If you want long term storage, you can always GET the content and store it locally. But if you only get a copy of the data, you can't do everything else (PUT back updated data, poll for changes, etc).
A loooong time ago there was a web site that hosted comments (...) The comment site got sold or acquired and someone put up malware on every single inlink. Blammo armed and dangerous.
And for all you know you can get malware from a data copy as well. Using URLs is not a reason to disregard basic security practices, like verifying the content that you receive from the other service.

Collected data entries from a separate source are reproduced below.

(* ===== verification/QdayPayoutSpec.v ===== *)
(** * A payout is made once

    Whatever happens between two requests with the same identifier, failures of the disk and
    restarts included, both are answered with the same transaction. *)
From stdpp Require Import prelude strings gmap.
From Stdlib Require Import ZArith Lia.
From S2P Require Import Prelude TypesCurrency TypesData TypesEncoding TypesCodec TypesHash TypesPolicy TypesQdayAddress TypesCurrencyText.
From S2P Require Import ConsensusWork ConsensusState ConsensusMerkle ConsensusQday ConsensusMidState ConsensusApply ConsensusValidateV1 ConsensusValidate ConsensusCodec ConsensusProofSpec.
From S2P Require Import TypesMultiproof TypesMultiproofSpec TypesBlockCodecSpec ChainStore ChainPool ChainManager ChainManagerPool ChainUpdateSpec.
From S2P Require Import SampleCrypto SampleChain SampleStore QdayMiner QdayService QdayMining ConsensusValidateSpec QdaySignSpec QdayPaymentSpec QdayServiceSpec QdayRelaySpec QdayMiningSpec ConsensusEnvelopeSpec QdayPayout.

(** ** Methods that do not touch the payouts *)
Section Apart.
Context {crypto : Crypto} {edwards : Edwards25519} {St : Type} {store : Store St} {order : GoOrder}.
Abbreviation M := (M (St := St)).

Definition keys_typed (k : QdayPrivateKeys) : Prop := wf_array 32 (qk_Classical (qp_Public k)) /\ wf_array 32 (qk_Reserve (qp_Public k)).

(** What the service works with is well-typed, whatever the other goroutines do. *)
Record typed_service (s : Service St) : Prop := {
  ts_store : typed_store (m_store (sv_CM s));
  ts_others : Forall (fun g : Manager St -> Manager St => forall m, typed_store (m_store m) -> typed_store (m_store (g m))) (sv_others s);
  ts_keys : forall k, sv_keys s = Some k -> keys_typed k }.

Definition apart {A} (f : M A) : Prop := forall s, let s' := (f s).1 in
  sv_poolPayouts s' = sv_poolPayouts s /\ sv_payoutFile s' = sv_payoutFile s /\ (typed_service s -> typed_service s').

Lemma apart_ret {A} (a : A) : apart (mret a).
Proof. done. Qed.
Lemma apart_lift {A} (o : outcome A) : apart (lift o).
Proof. done. Qed.
Lemma apart_gets {A} (f : Service St -> A) : apart (gets f).
Proof. done. Qed.
Lemma apart_bind {A B} (f : M A) (k : A -> M B) : apart f -> (forall a, apart (k a)) -> apart (f ≫= k).
Proof.
  intros Hf Hk s. cbv zeta. unfold mbind, M_bind. destruct (Hf s) as (H1 & H2 & H3). destruct (f s) as [s1 [a|e|m]]; cbn [fst] in *; [|done|done].
  destruct (Hk a s1) as (G1 & G2 & G3). split_and!; [congruence|congruence|auto].
Qed.
Lemma apart_try {A} (f : M A) : apart f -> apart (try f).
Proof. intros Hf s. specialize (Hf s). unfold try. by destruct (f s) as [s1 [a|e|m]]. Qed.
Lemma apart_if {A} (c : bool) (f g : M A) : apart f -> apart g -> apart (if c then f else g).
Proof. by destruct c. Qed.
Lemma apart_modify f : (forall s, sv_poolPayouts (f s) = sv_poolPayouts s /\ sv_payoutFile (f s) = sv_payoutFile s /\
  sv_CM (f s) = sv_CM s /\ sv_others (f s) = sv_others s /\ sv_keys (f s) = sv_keys s) -> apart (modify f).
Proof.
  intros H s. destruct (H s) as (H1 & H2 & H3 & H4 & H5). split_and!; [done|done|]. intros [T1 T2 T3]. cbn [modify fst].
  split; [by rewrite H3|by rewrite H4|by rewrite H5].
Qed.
Lemma apart_call {A} (f : Manager St -> outcome (Manager St * A)) :
  (forall m m' a, f m = Ok (m', a) -> m_store m' = m_store m) -> apart (call f).
Proof.
  intros Hf s. unfold call. destruct (match sv_others s with [] => _ | _ => _ end) as [m others] eqn:E.
  assert (typed_service s -> typed_store (m_store m) /\ Forall (fun g : Manager St -> Manager St => forall m, typed_store (m_store m) -> typed_store (m_store (g m))) others) as Hs.
  { intros [H1 H2 _]. destruct (sv_others s) as [|g l]; injection E as <- <-; [done|]. apply Forall_cons in H2 as [H2 H3]. split; [by apply H2|done]. }
  destruct (f m) as [[m' a]|e|p] eqn:Ef; (split; [done|split; [done|]]; intros Ht; destruct (Hs Ht) as [H1 H2]; split; cbn; [|done|apply Ht]); [|done|done].
  by rewrite (Hf _ _ _ Ef).
Qed.
Lemma apart_query {A} (f : Manager St -> outcome A) : apart (query f).
Proof. apply apart_call. intros m m' a H. ok_step H. by injection H as <- _. Qed.
End Apart.
Create HintDb apart.
#[export] Hint Resolve apart_ret apart_lift apart_gets apart_try apart_if apart_query : apart.
#[export] Hint Extern 1 (apart (cm_BestIndex _)) => apply apart_query : apart.
#[export] Hint Extern 1 (apart cm_Tip) => apply apart_query : apart.
#[export] Hint Extern 1 (apart cm_TipState) => apply apart_query : apart.
#[export] Hint Extern 1 (apart (cm_Block _)) => apply apart_query : apart.
#[export] Hint Extern 1 (apart (cm_UpdateV2TransactionSet _ _ _)) => apply apart_query : apart.
#[export] Hint Extern 1 (apart (modify _)) => apply apart_modify; done : apart.
#[export] Hint Extern 2 (apart (_ ≫= _)) => apply apart_bind; [|intros] : apart.
#[export] Hint Extern 2 (apart (match ?x with _ => _ end)) => destruct x : apart.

The concept the OP is going for is 'deferred work' which is to say not to pass around data that isn't going to be used. And that is indeed a noble goal, but you must have a way to vet that the pointer you passed still points to the thing you thought it did
Which you have: the documentation says the URLs are valid for 4 hours.
I think the point being made here is only valid when you just move the data around and don't alter it. filepicker is a perfect example where you pass the data around without actually touching it and such a usage is a perfect case for passing the "pointers" around. In most other cases, you'd want to pull it down the moment you are going to transform it.
Even if you're going to pull it down, passing an URL around is still better. It means the client software can schedule the download for a few minutes or even hours to reduce peak bandwidth demands, they can PUT an updated version back, they can poll for changes, etc.